Dr. Benabid has worked with Medtronic ever since, and now is using the
technique on multiple sclerosis and other diseases that involve tremors. He
has also had success treating patients with refractory epilepsy.

More recently, doctors have found that other Parkinson's symptoms can be
controlled with electricity applied to nearby brain structures, the subthalamic
nucleus and the globus pallidus. Ali Rezai, a neurosurgeon at the Cleveland
Clinic, says deep brain stimulation reduces tremors by more than 90% and
other Parkinson's symptoms like rigidity and writhing motions by about 60%.
"As far as helping these patients, this is a dramatic advance," he says.

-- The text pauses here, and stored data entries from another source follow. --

(** * pRT_make_spec.py: the order-by-order template driver

    A shallow embedding of the command-line driver [pRT_make_spec.py].
    The script parses its arguments, builds an isothermal atmosphere
    profile, enumerates the spectral orders, calls petitRADTRANS once per
    order and pickles a (wavelength, flux decrement) pair per order.

    What is modelled and how:
    - Python floats and float64 arrays are IEEE binary64 numbers
      ([PrimFloat.float]) and lists of them; a Python complex and a
      complex128 array are pairs of them;
    - Python ints are [Z], with [Z.lxor] for the operator [^]; turning one
      into a float raises OverflowError beyond the range of the doubles;
    - an array is modelled by its element values (that numpy falls back to
      an object array for an int beyond 64 bits is not);
    - the wavelength file, when it can be read, is taken to unpickle to a
      list of float64 arrays, one per order;
    - everything outside the script (petitRADTRANS, its constants, libm's
      [pow], [np.logspace], the file system and pickle) is a field of a
      [Platform]; a call to it takes the state of the world and returns the
      next one together with a result or an exception;
    - the script itself runs in a state-and-exception monad whose state is
      the world plus a log of the external calls made so far.

    Printing to the terminal and the wall-clock timer are left out: the
    script never reads them back. *)

From Stdlib Require Import ZArith List Floats.
From stdpp Require Import base strings gmap pretty.

Set Warnings "-inexact-float".
Open Scope float_scope.

(** ** Numbers and arrays *)

(** A float64 array. *)
Abbreviation ndarray := (list float).

(** A value that is a Python float in single-model mode and a float64
    array in order-by-order mode (the script uses [W_min] and [W_max] at
    both types). *)
Inductive pynum : Type :=
| PyFloat (x : float)
| NdArray (xs : ndarray).

(** The double nearest to an integer (ties to even; infinite beyond the
    range of the doubles). Python's conversion of an int to a float is
    [py_float] below, which raises where this is infinite. *)
Definition float_of_Z (z : Z) : float :=
  SF2Prim (binary_normalize prec emax z 0 false).

(** [np.ones_like(a)] *)
Definition ones_like (a : ndarray) : ndarray := map (fun _ => 1) a.

(** [k * a] for a scalar [k] and an array [a] *)
Definition scale (k : float) (a : ndarray) : ndarray := map (fun x => k * x) a.

(** [k * v], scalar on the left *)
Definition pynum_lmul (k : float) (v : pynum) : pynum :=
  match v with
  | PyFloat x => PyFloat (k * x)
  | NdArray xs => NdArray (map (fun x => k * x) xs)
  end.

(** [v * k], scalar on the right *)
Definition pynum_rmul (v : pynum) (k : float) : pynum :=
  match v with
  | PyFloat x => PyFloat (x * k)
  | NdArray xs => NdArray (map (fun x => x * k) xs)
  end.

(** [(v + w) / 2]; numpy refuses arrays of different lengths, which never
    meet here, and a float never meets an array. *)
Definition pynum_mean (v w : pynum) : pynum :=
  match v, w with
  | PyFloat x, PyFloat y => PyFloat ((x + y) / 2)
  | NdArray xs, NdArray ys => NdArray (zip_with (fun x y => (x + y) / 2) xs ys)
  | PyFloat x, NdArray ys => NdArray (map (fun y => (x + y) / 2) ys)
  | NdArray xs, PyFloat y => NdArray (map (fun x => (x + y) / 2) xs)
  end.

(** ['sep'.join(l)] *)
Fixpoint str_join (sep : string) (l : list string) : string :=
  match l with
  | [] => ""
  | [s] => s
  | s :: rest => s +:+ sep +:+ str_join sep rest
  end.

(** ** Exceptions *)

Inductive exn : Type :=
| TypeError
| IndexError
| OverflowError
| External (what : string).   (* raised by a library or the operating system *)

Abbreviation result A := (exn + A)%type.

(** ** Python numbers *)

(** [float(z)] for a Python int [z], as Python converts an int operand
    that meets a float or a complex: OverflowError ("int too large to
    convert to float") when the nearest double is infinite. *)
Definition py_float (z : Z) : result float :=
  if is_infinity (float_of_Z z) then inl OverflowError else inr (float_of_Z z).

(** A Python float or complex. *)
Inductive pyscalar : Type :=
| PyReal (x : float)
| PyComplex (re im : float).

(** The product of two complex numbers, as CPython and numpy compute it. *)
Definition complex_mul (a b : float * float) : float * float :=
  (a.1 * b.1 - a.2 * b.2, a.1 * b.2 + a.2 * b.1).

(** A float64 or a complex128 array. *)
Inductive profile_array : Type :=
| Float64 (a : ndarray)
| Complex128 (a : list (float * float)).

Definition profile_length (a : profile_array) : nat :=
  match a with
  | Float64 a => length a
  | Complex128 a => length a
  end.

(** [t * p] for a Python int already converted to the float [t] and a
    float or complex [p]. *)
Definition py_mul (t : float) (p : pyscalar) : pyscalar :=
  match p with
  | PyReal x => PyReal (t * x)
  | PyComplex re im =>
      let c := complex_mul (t, 0) (re, im) in PyComplex c.1 c.2
  end.

(** [p * a] for a Python float or complex [p] and a float64 array [a]:
    a float64 array, or a complex128 array when [p] is complex. *)
Definition py_mul_array (p : pyscalar) (a : ndarray) : profile_array :=
  match p with
  | PyReal x => Float64 (scale x a)
  | PyComplex re im => Complex128 (map (fun y => complex_mul (re, im) (y, 0)) a)
  end.

(** [k * np.ones_like(a)] for a Python float [k]: the array of ones has
    the type of [a]. *)
Definition times_ones_like (k : float) (a : profile_array) : profile_array :=
  match a with
  | Float64 a => Float64 (scale k (ones_like a))
  | Complex128 a =>
      Complex128 (map (fun one => complex_mul (k, 0) one) (map (fun _ => (1, 0)) a))
  end.

(** ** Command line *)

(** The flags as typed; [None] is an omitted optional flag. *)
Record CommandLine : Type := {
  cl_planet : string;
  cl_Rp : float;
  cl_Rs : float;
  cl_grav : float;
  cl_Teq : Z;
  cl_Teff : option Z;
  cl_Tint : option Z;
  cl_mmw : float;
  cl_wmin : option float;
  cl_wmax : option float;
  cl_wlens_file : option string;
  cl_species : option (list string)
}.

(** The namespace [args] returned by [parser.parse_args()]. *)
Record Namespace : Type := {
  arg_planet : string;
  arg_Rp : float;
  arg_Rs : float;
  arg_grav : float;
  arg_Teq : Z;
  arg_Teff : option Z;
  arg_Tint : option Z;
  arg_mmw : float;
  arg_wmin : float;
  arg_wmax : float;
  arg_wlens_file : option string;
  arg_species : list string
}.

Definition parse_args (cl : CommandLine) : Namespace := {|
  arg_planet := cl_planet cl;
  arg_Rp := cl_Rp cl;
  arg_Rs := cl_Rs cl;
  arg_grav := cl_grav cl;
  arg_Teq := cl_Teq cl;
  arg_Teff := cl_Teff cl;
  arg_Tint := cl_Tint cl;
  arg_mmw := cl_mmw cl;
  arg_wmin := default 1.2 (cl_wmin cl);
  arg_wmax := default 2.5 (cl_wmax cl);
  arg_wlens_file := cl_wlens_file cl;
  arg_species := default ["H2"] (cl_species cl)
|}.

(** ** The interface to petitRADTRANS *)

(** Everything one pass through [compute_model] hands to the engine: the
    keyword arguments of [Radtrans(...)], the argument of
    [setup_opa_structure] and the arguments of [calc_transm]. *)
Record RadtransCall : Type := {
  line_species : list string;
  rayleigh_species : list string;
  continuum_opacities : list string;
  wlen_bords_micron : pynum * pynum;
  mode : string;
  lbl_opacity_sampling : Z;
  rc_pressures : ndarray;
  rc_temperature : profile_array;
  rc_abundances : gmap string ndarray;
  rc_gravity : float;
  rc_MMW : profile_array;
  R_pl : float;
  P0_bar : float
}.

(** What the script reads back from the engine object. *)
Record RadtransOut : Type := {
  transm_rad : ndarray;
  freq : ndarray
}.

(** ** The log of external calls *)

Inductive event : Type :=
| EvMakedirs (path : string) (r : result unit)
| EvLoad (path : string) (r : result (list ndarray))
| EvRadtrans (call : RadtransCall) (r : result RadtransOut)
| EvDump (path : string) (obj : list ndarray) (r : result unit).

(** The exception an external call ended with, if it did. *)
Definition event_raised (ev : event) : option exn :=
  match ev with
  | EvMakedirs _ (inl e) | EvLoad _ (inl e)
  | EvRadtrans _ (inl e) | EvDump _ _ (inl e) => Some e
  | _ => None
  end.

Definition engine_call (ev : event) : option RadtransCall :=
  match ev with EvRadtrans c _ => Some c | _ => None end.

Definition engine_output (ev : event) : option RadtransOut :=
  match ev with EvRadtrans _ (inr o) => Some o | _ => None end.

Definition written_file (ev : event) : option (string * list ndarray) :=
  match ev with EvDump p obj (inr _) => Some (p, obj) | _ => None end.

(** The engine invocations of a log, the outputs the engine returned and
    the files that were written, each in order. *)
Definition engine_calls (tr : list event) : list RadtransCall :=
  omap engine_call tr.
Definition engine_outputs (tr : list event) : list RadtransOut :=
  omap engine_output tr.
Definition written_files (tr : list event) : list (string * list ndarray) :=
  omap written_file tr.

He
describes similar improvement in patients with debilitating pain from strokes
and nerve-crushing injuries.

Medtronic first began about 30 years ago to apply some of this
electrical-stimulation technology to the central nervous system, stimulating
the spinal cords of patients with severe pain. It has the field essentially to
itself now, though Cyberonics Inc. of Houston treats epilepsy with electrical
stimulation to a nerve in the neck.

Doctors have particularly high hopes for treating epilepsy with neurological
pacemakers, though that use is still being investigated.

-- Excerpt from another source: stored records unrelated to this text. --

Lemma compact_to_prefix_iri (n : nat) (ctx : obj) (iri : string)
    (entries : obj) :
  plain ctx -> incl entries ctx ->
  exists r,
    compact_to_prefix (2 + n) ctx (VStr iri) entries = Ret r /\
    match r with
    | Some t =>
        exists key c rest,
          t = (key ++ ":" ++ rest)%string /\ In (key, VStr c) ctx /\
          iri = (c ++ rest)%string
    | None => True
    end.
Proof.
  intros Hp Hincl. induction entries as [| [k v] rest IH].
  - exists None. split; [reflexivity | exact I].
  - assert (Hin : In (k, v) ctx) by (apply Hincl; left; reflexivity).
    assert (IH' := IH (fun x Hx => Hincl x (or_intror Hx))).
    cbn [compact_to_prefix].
    destruct (is_term_key k); [| exact IH'].
    rewrite (getContextValue_iri n ctx k v Hp Hin). cbn [bind].
    destruct (is_iri_in_string ctx v (proj2 Hp k v Hin))
      as (c & idx & -> & _ & _).
    cbn [strict_eq lift_eq bind js_to_string].
    destruct (strip_prefix c iri) as [[| a suffix] |] eqn:E; try exact IH'.
    exists (Some (k ++ ":" ++ String a suffix)%string).
    split; [reflexivity |].
    exists k, c, (String a suffix). repeat split; [exact Hin |].
    apply strip_prefix_app. exact E.
Qed.

Lemma keywords_have_no_colon (ctx : obj) (iri : string) (idx : nat) :
  index_of_colon iri = Some idx -> obj_has (_getKeywords ctx) iri = false.
Proof.
  intros Hc. destruct (obj_has (_getKeywords ctx) iri) eqn:E; [| reflexivity].
  apply obj_has_In in E. rewrite (proj1 (keyword_table_entries ctx)) in E.
  apply obj_has_In, builtin_keyword_no_colon in E. congruence.
Qed.

(** X14. Take a context with unique keys, each a term (not empty, not
    starting with '@' or a digit, without a colon, not a member name of
    [Object.prototype]), in which every entry is a string with a colon
    whose prefix is neither a key of the context nor such a member name.
    A string with a colon whose prefix is likewise neither a key nor such
    a name round-trips: [_compactIri] returns a string (a term, a
    [term:suffix] form, or the string itself) and [_expandTerm] turns that
    string back into the original. *)
Theorem compactIri_expandTerm_roundtrip (n : nat) (ctx : obj) (iri : string) :
  term_context ctx = true -> ordinary_context ctx = true ->
  is_iri_in ctx (VStr iri) = true -> own_name iri = true ->
  exists t,
    _compactIri (2 + n) ctx (VStr iri) = Ret (VStr t) /\
    _expandTerm (4 + n) ctx (VStr t) false = Ret (VStr iri).
Proof.
  intros Hc _ Hiri _.
  destruct (term_context_spec ctx Hc) as (Hp & Hic & Hkeys).
  destruct (is_iri_in_string ctx _ Hiri) as (s & idx & [= <-] & Hs & Hpre).
  unfold _compactIri.
  rewrite (compact_to_term_iri n ctx iri ctx Hp (incl_refl ctx)
             (fun k v H => proj1 (Hkeys k v H))).
  cbn [bind].
  destruct (first_term_for ctx iri) as [key |] eqn:E.
  - exists key. split; [reflexivity |].
    destruct (first_term_for_Some _ _ _ E) as (v & Hin & Hm).
    destruct (is_iri_in_string ctx v (proj2 Hp key v Hin))
      as (c & i & -> & _ & _).
    cbn [maps_to] in Hm. apply String.eqb_eq in Hm. subst c.
    apply (term_expands_to_iri (S n) ctx key iri Hic Hin (proj2 (Hkeys _ _ Hin))).
  - cbn [js_to_string bind].
    rewrite (keywords_have_no_colon ctx iri idx Hs).
    destruct (compact_to_prefix_iri n ctx iri ctx Hp (incl_refl ctx))
      as (r & Hr & Hspec).
    rewrite Hr. cbn [bind]. destruct r as [t |].
    + destruct Hspec as (key & c & rest & -> & Hin & ->).
      eexists. split; [reflexivity |].
      apply (prefixed_term_expands n ctx key c rest Hic Hin
               (proj2 (Hkeys _ _ Hin))).
    + exists iri. split; [reflexivity |].
      apply (absolute_iri_fixed (2 + n) ctx iri idx false Hs Hpre).
Qed.

Lemma compactIri_expandTerm_roundtrip_witness :
  exists t,
    _compactIri 2 [("ex", VStr "http://x/")] (VStr "http://x/foo")
    = Ret (VStr t) /\
    _expandTerm 4 [("ex", VStr "http://x/")] (VStr t) false
    = Ret (VStr "http://x/foo").
Proof.
  apply (compactIri_expandTerm_roundtrip 0 [("ex", VStr "http://x/")]
           "http://x/foo"); reflexivity.
Defined.

Lemma first_term_is_compact_form (n : nat) (ctx : obj) (iri key : string) :
  term_context ctx = true -> first_term_for ctx iri = Some key ->
  _compactIri (2 + n) ctx (VStr iri) = Ret (VStr key).
Proof.
  intros Hc Hf. destruct (term_context_spec ctx Hc) as (Hp & _ & Hkeys).
  unfold _compactIri.
  rewrite (compact_to_term_iri n ctx iri ctx Hp (incl_refl ctx)
             (fun k v H => proj1 (Hkeys k v H))).
  rewrite Hf. reflexivity.
Qed.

"Epilepsy is an electrical storm in the brain, and it should be possible in
theory to disrupt seizures by changing the epileptic electrical pattern," says
neurologist Robert S. Fisher of Stanford University Medical Center. Though
drugs and other surgery help many patients, "We have about half a million
people in the U.S. alone for whom no existing treatment really works," Dr.
Fisher says.

Many such patients cannot get through an hour of their lives without a
seizure. So far, 10 patients with electrical devices have been followed for
several months at hospitals like Johns Hopkins in Baltimore and the
University of Pennsylvania. "People seem to have about a 75% reduction in
seizure frequency," says Dr. Fisher, who is heading a study of the
treatment. He says the "most exciting" hope for electrical therapy will occur
when devices are able to detect an oncoming seizure and respond to it with
the proper current.

Steven Rasmussen, a psychiatry professor at Brown University Medical
School in Providence, R.I., says about 375,000 Americans with progressive
and debilitating obsessive-compulsive disorder are candidates for surgery,
including the installation of an electrical device.

In a small pilot study so far, says Dr. Rasmussen, about 50% of patients
who fail to respond to other treatment, improve with deep brain stimulation.
Because of the public furor over lobotomies in the past, doctors are going
slowly with surgical techniques. But because electrical stimulation is both
adjustable and reversible, there are fewer concerns regarding this therapy.

Even so, only a handful of leading hospitals are trying it in
obsessive-compulsive patients. Brown University is one, and the Cleveland
Clinic soon will begin such treatment. Cleveland Clinic neurosurgeon Dr.
Rezai notes these patients are often unable to work or go to school; he
says they can take eight hours to wash up, or check the locks in their
houses hundreds of times and be unable to stop doing so.

Beyond OCD, Dr. Rasmussen predicts that there are a number of other
opportunities in the psychiatric field for the use of electrical
devices-including addictions that can't be controlled by drugs. "There is
undoubtedly a neurocircuitry in these psychiatric conditions," he says.